* _GIVEN INFORMATION_
(** X22. What the generator uploads is what the bronze stage loads: every
    object [main] uploads goes to the bucket of its configuration, under
    the address of one of the three files that [bronze_layer] reads when
    [BUCKET] names the same bucket, as it does by default. *)
Theorem main_uploads_feed_bronze (C : Chance) (L : ClientLibrary)
    (path_exists : string -> bool) {S : Storage L} (config : Config)
    (j : Job S) :
  Forall (fun e =>
            match uploaded_uri e with
            | Some uri =>
                In uri (map snd (etl_medallion.bronze_tables (bucket_name config)))
            | None => True
            end)
         (new_effects (data_generator.main C L path_exists config) j) /\
  bucket_name data_generator.CONFIG = default_bucket.
Proof.
  split; [| reflexivity].
  unfold new_effects.
  destruct (main_run C L path_exists config j) as (o & j' & -> & Ho).
  cbn [snd]. destruct o as [[] | e].
  - destruct Ho as (s1 & s2 & s3 & ok1 & ok2 & ok3 & -> & _).
    rewrite drop_app_length.
    apply Forall_app. split.
    + unfold written.
      destruct (Z.to_nat (num_employees config)),
               (Z.to_nat (num_products config)),
               (Z.to_nat (num_sales config));
        cbn [app]; repeat (constructor; [exact I |]); constructor.
    + destruct (new_default L _); [| constructor].
      unfold uploaded, etl_medallion.bronze_tables.
      cbn [map snd].
      destruct s1, s2, s3; cbn [app];
        repeat (constructor;
                [cbn [uploaded_uri In];
                 first [ left; reflexivity
                       | right; left; reflexivity
                       | right; right; left; reflexivity ] |]);
        constructor.
  - rewrite Ho, drop_all. constructor.
Qed.

(** ** A run that is asked for nothing *)

Section EmptyRun.
Variable C : Chance.
Variable L : ClientLibrary.
Variable path_exists : string -> bool.
Context {S : Storage L}.

Lemma main_with_nothing (config : Config) (j : Job S) (c : client L) :
  client_of_source L false (credential_source path_exists (environ (host j)))
                   (environ (host j)) = Returned c ->
  num_employees config <= 0 ->
  num_products config <= 0 ->
  num_sales config <= 0 ->
  exists j' before,
    data_generator.main C L path_exists config j = (Returned tt, j') /\
    store j' = store j /\ effects j' = effects j /\
    console (host j')
    = before ++ [ "📁 Archivos CSV: 0";
                  "☁️ Subidos a GCS: 0/0";
                  "🎉 ¡Todos los archivos subidos exitosamente!";
                  "🔗 Revisa tu bucket: https://console.cloud.google.com/storage/browser/"
                    +:+ bucket_name config ].
Proof.
  intros Hclient He Hp Hs. unfold data_generator.main.
  unfold bind at 1. cbn [print]. unfold bind at 1. cbn [print].
  unfold bind at 1, on_host at 1.
  cbn [host put_line Job_console].
  match goal with
  | |- context [data_generator.setup_gcp_credentials L path_exists ?h] =>
      destruct (generator_setup_resolves L path_exists h) as (h1 & -> & Henv)
  end.
  cbn [environ put_line Host_console] in *. rewrite Hclient.
  unfold data_generator.generate_employees, data_generator.generate_products,
    data_generator.generate_sales.
  rewrite !seqZ_nil by lia.
  eexists _, _. split; [reflexivity |].
  split; [reflexivity |]. split; [reflexivity |].
  cbn. do 3 rewrite <- app_assoc. reflexivity.
Qed.
End EmptyRun.

(** X23. With credentials in place, a configuration that asks for no
    records makes [main] write nothing and upload nothing, and still end
    with the message that all files were uploaded: it counts 0 uploads
    out of 0 files as a success. *)
Theorem main_reports_success_for_nothing (C : Chance) (L : ClientLibrary)
    (path_exists : string -> bool) {S : Storage L} (config : Config)
    (j : Job S) (c : client L) :
  client_of_source L false (credential_source path_exists (environ (host j)))
                   (environ (host j)) = Returned c ->
  num_employees config <= 0 ->
  num_products config <= 0 ->
  num_sales config <= 0 ->
  exists j' before,
    data_generator.main C L path_exists config j = (Returned tt, j') /\
    store j' = store j /\ effects j' = effects j /\
    console (host j')
    = before ++ [ "📁 Archivos CSV: 0";
                  "☁️ Subidos a GCS: 0/0";
                  "🎉 ¡Todos los archivos subidos exitosamente!";
                  "🔗 Revisa tu bucket: https://console.cloud.google.com/storage/browser/"
                    +:+ bucket_name config ].
Proof. apply main_with_nothing. Qed.

Lemma main_reports_success_for_nothing_witness :
  client_of_source describing false
    (credential_source (fun _ => false)
       (environ (host (bare_job {[ "K_SERVICE" := "etl" ]}))))
    (environ (host (bare_job {[ "K_SERVICE" := "etl" ]})))
  = Returned (BuiltDefault None) /\
  num_employees nothing_asked <= 0 /\
  num_products nothing_asked <= 0 /\
  num_sales nothing_asked <= 0 /\
  exists j' before,
    data_generator.main demo describing (fun _ => false) nothing_asked
                        (bare_job {[ "K_SERVICE" := "etl" ]})
    = (Returned tt, j') /\
    store j' = store (bare_job {[ "K_SERVICE" := "etl" ]}) /\
    effects j' = effects (bare_job {[ "K_SERVICE" := "etl" ]}) /\
    console (host j')
    = before ++ [ "📁 Archivos CSV: 0";
                  "☁️ Subidos a GCS: 0/0";
                  "🎉 ¡Todos los archivos subidos exitosamente!";
                  "🔗 Revisa tu bucket: https://console.cloud.google.com/storage/browser/"
                    +:+ bucket_name nothing_asked ].
Proof.
  assert (H1 : client_of_source describing false
                 (credential_source (fun _ => false)
                    (environ (host (bare_job {[ "K_SERVICE" := "etl" ]}))))
                 (environ (host (bare_job {[ "K_SERVICE" := "etl" ]})))
               = Returned (BuiltDefault None)) by reflexivity.
  assert (H2 : num_employees nothing_asked <= 0) by (cbn; lia).
  assert (H3 : num_products nothing_asked <= 0) by (cbn; lia).
  assert (H4 : num_sales nothing_asked <= 0) by (cbn; lia).
  split; [exact H1 |]. split; [exact H2 |]. split; [exact H3 |].
  split; [exact H4 |].
  exact (main_reports_success_for_nothing demo describing (fun _ => false)
           nothing_asked (bare_job {[ "K_SERVICE" := "etl" ]}) _ H1 H2 H3 H4).
Defined.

* _YOUR ASSIGNMENT_
All entries above must be reproduced without a single change.

* _WRITTEN SOLUTION_
(** X22. What the generator uploads is what the bronze stage loads: every
    object [main] uploads goes to the bucket of its configuration, under
    the address of one of the three files that [bronze_layer] reads when
    [BUCKET] names the same bucket, as it does by default. *)
Theorem main_uploads_feed_bronze (C : Chance) (L : ClientLibrary)
    (path_exists : string -> bool) {S : Storage L} (config : Config)
    (j : Job S) :
  Forall (fun e =>
            match uploaded_uri e with
            | Some uri =>
                In uri (map snd (etl_medallion.bronze_tables (bucket_name config)))
            | None => True
            end)
         (new_effects (data_generator.main C L path_exists config) j) /\
  bucket_name data_generator.CONFIG = default_bucket.
Proof.
  split; [| reflexivity].
  unfold new_effects.
  destruct (main_run C L path_exists config j) as (o & j' & -> & Ho).
  cbn [snd]. destruct o as [[] | e].
  - destruct Ho as (s1 & s2 & s3 & ok1 & ok2 & ok3 & -> & _).
    rewrite drop_app_length.
    apply Forall_app. split.
    + unfold written.
      destruct (Z.to_nat (num_employees config)),
               (Z.to_nat (num_products config)),
               (Z.to_nat (num_sales config));
        cbn [app]; repeat (constructor; [exact I |]); constructor.
    + destruct (new_default L _); [| constructor].
      unfold uploaded, etl_medallion.bronze_tables.
      cbn [map snd].
      destruct s1, s2, s3; cbn [app];
        repeat (constructor;
                [cbn [uploaded_uri In];
                 first [ left; reflexivity
                       | right; left; reflexivity
                       | right; right; left; reflexivity ] |]);
        constructor.
  - rewrite Ho, drop_all. constructor.
Qed.

(** ** A run that is asked for nothing *)

Section EmptyRun.
Variable C : Chance.
Variable L : ClientLibrary.
Variable path_exists : string -> bool.
Context {S : Storage L}.

Lemma main_with_nothing (config : Config) (j : Job S) (c : client L) :
  client_of_source L false (credential_source path_exists (environ (host j)))
                   (environ (host j)) = Returned c ->
  num_employees config <= 0 ->
  num_products config <= 0 ->
  num_sales config <= 0 ->
  exists j' before,
    data_generator.main C L path_exists config j = (Returned tt, j') /\
    store j' = store j /\ effects j' = effects j /\
    console (host j')
    = before ++ [ "📁 Archivos CSV: 0";
                  "☁️ Subidos a GCS: 0/0";
                  "🎉 ¡Todos los archivos subidos exitosamente!";
                  "🔗 Revisa tu bucket: https://console.cloud.google.com/storage/browser/"
                    +:+ bucket_name config ].
Proof.
  intros Hclient He Hp Hs. unfold data_generator.main.
  unfold bind at 1. cbn [print]. unfold bind at 1. cbn [print].
  unfold bind at 1, on_host at 1.
  cbn [host put_line Job_console].
  match goal with
  | |- context [data_generator.setup_gcp_credentials L path_exists ?h] =>
      destruct (generator_setup_resolves L path_exists h) as (h1 & -> & Henv)
  end.
  cbn [environ put_line Host_console] in *. rewrite Hclient.
  unfold data_generator.generate_employees, data_generator.generate_products,
    data_generator.generate_sales.
  rewrite !seqZ_nil by lia.
  eexists _, _. split; [reflexivity |].
  split; [reflexivity |]. split; [reflexivity |].
  cbn. do 3 rewrite <- app_assoc. reflexivity.
Qed.
End EmptyRun.

(** X23. With credentials in place, a configuration that asks for no
    records makes [main] write nothing and upload nothing, and still end
    with the message that all files were uploaded: it counts 0 uploads
    out of 0 files as a success. *)
Theorem main_reports_success_for_nothing (C : Chance) (L : ClientLibrary)
    (path_exists : string -> bool) {S : Storage L} (config : Config)
    (j : Job S) (c : client L) :
  client_of_source L false (credential_source path_exists (environ (host j)))
                   (environ (host j)) = Returned c ->
  num_employees config <= 0 ->
  num_products config <= 0 ->
  num_sales config <= 0 ->
  exists j' before,
    data_generator.main C L path_exists config j = (Returned tt, j') /\
    store j' = store j /\ effects j' = effects j /\
    console (host j')
    = before ++ [ "📁 Archivos CSV: 0";
                  "☁️ Subidos a GCS: 0/0";
                  "🎉 ¡Todos los archivos subidos exitosamente!";
                  "🔗 Revisa tu bucket: https://console.cloud.google.com/storage/browser/"
                    +:+ bucket_name config ].
Proof. apply main_with_nothing. Qed.

Lemma main_reports_success_for_nothing_witness :
  client_of_source describing false
    (credential_source (fun _ => false)
       (environ (host (bare_job {[ "K_SERVICE" := "etl" ]}))))
    (environ (host (bare_job {[ "K_SERVICE" := "etl" ]})))
  = Returned (BuiltDefault None) /\
  num_employees nothing_asked <= 0 /\
  num_products nothing_asked <= 0 /\
  num_sales nothing_asked <= 0 /\
  exists j' before,
    data_generator.main demo describing (fun _ => false) nothing_asked
                        (bare_job {[ "K_SERVICE" := "etl" ]})
    = (Returned tt, j') /\
    store j' = store (bare_job {[ "K_SERVICE" := "etl" ]}) /\
    effects j' = effects (bare_job {[ "K_SERVICE" := "etl" ]}) /\
    console (host j')
    = before ++ [ "📁 Archivos CSV: 0";
                  "☁️ Subidos a GCS: 0/0";
                  "🎉 ¡Todos los archivos subidos exitosamente!";
                  "🔗 Revisa tu bucket: https://console.cloud.google.com/storage/browser/"
                    +:+ bucket_name nothing_asked ].
Proof.
  assert (H1 : client_of_source describing false
                 (credential_source (fun _ => false)
                    (environ (host (bare_job {[ "K_SERVICE" := "etl" ]}))))
                 (environ (host (bare_job {[ "K_SERVICE" := "etl" ]})))
               = Returned (BuiltDefault None)) by reflexivity.
  assert (H2 : num_employees nothing_asked <= 0) by (cbn; lia).
  assert (H3 : num_products nothing_asked <= 0) by (cbn; lia).
  assert (H4 : num_sales nothing_asked <= 0) by (cbn; lia).
  split; [exact H1 |]. split; [exact H2 |]. split; [exact H3 |].
  split; [exact H4 |].
  exact (main_reports_success_for_nothing demo describing (fun _ => false)
           nothing_asked (bare_job {[ "K_SERVICE" := "etl" ]}) _ H1 H2 H3 H4).
Defined.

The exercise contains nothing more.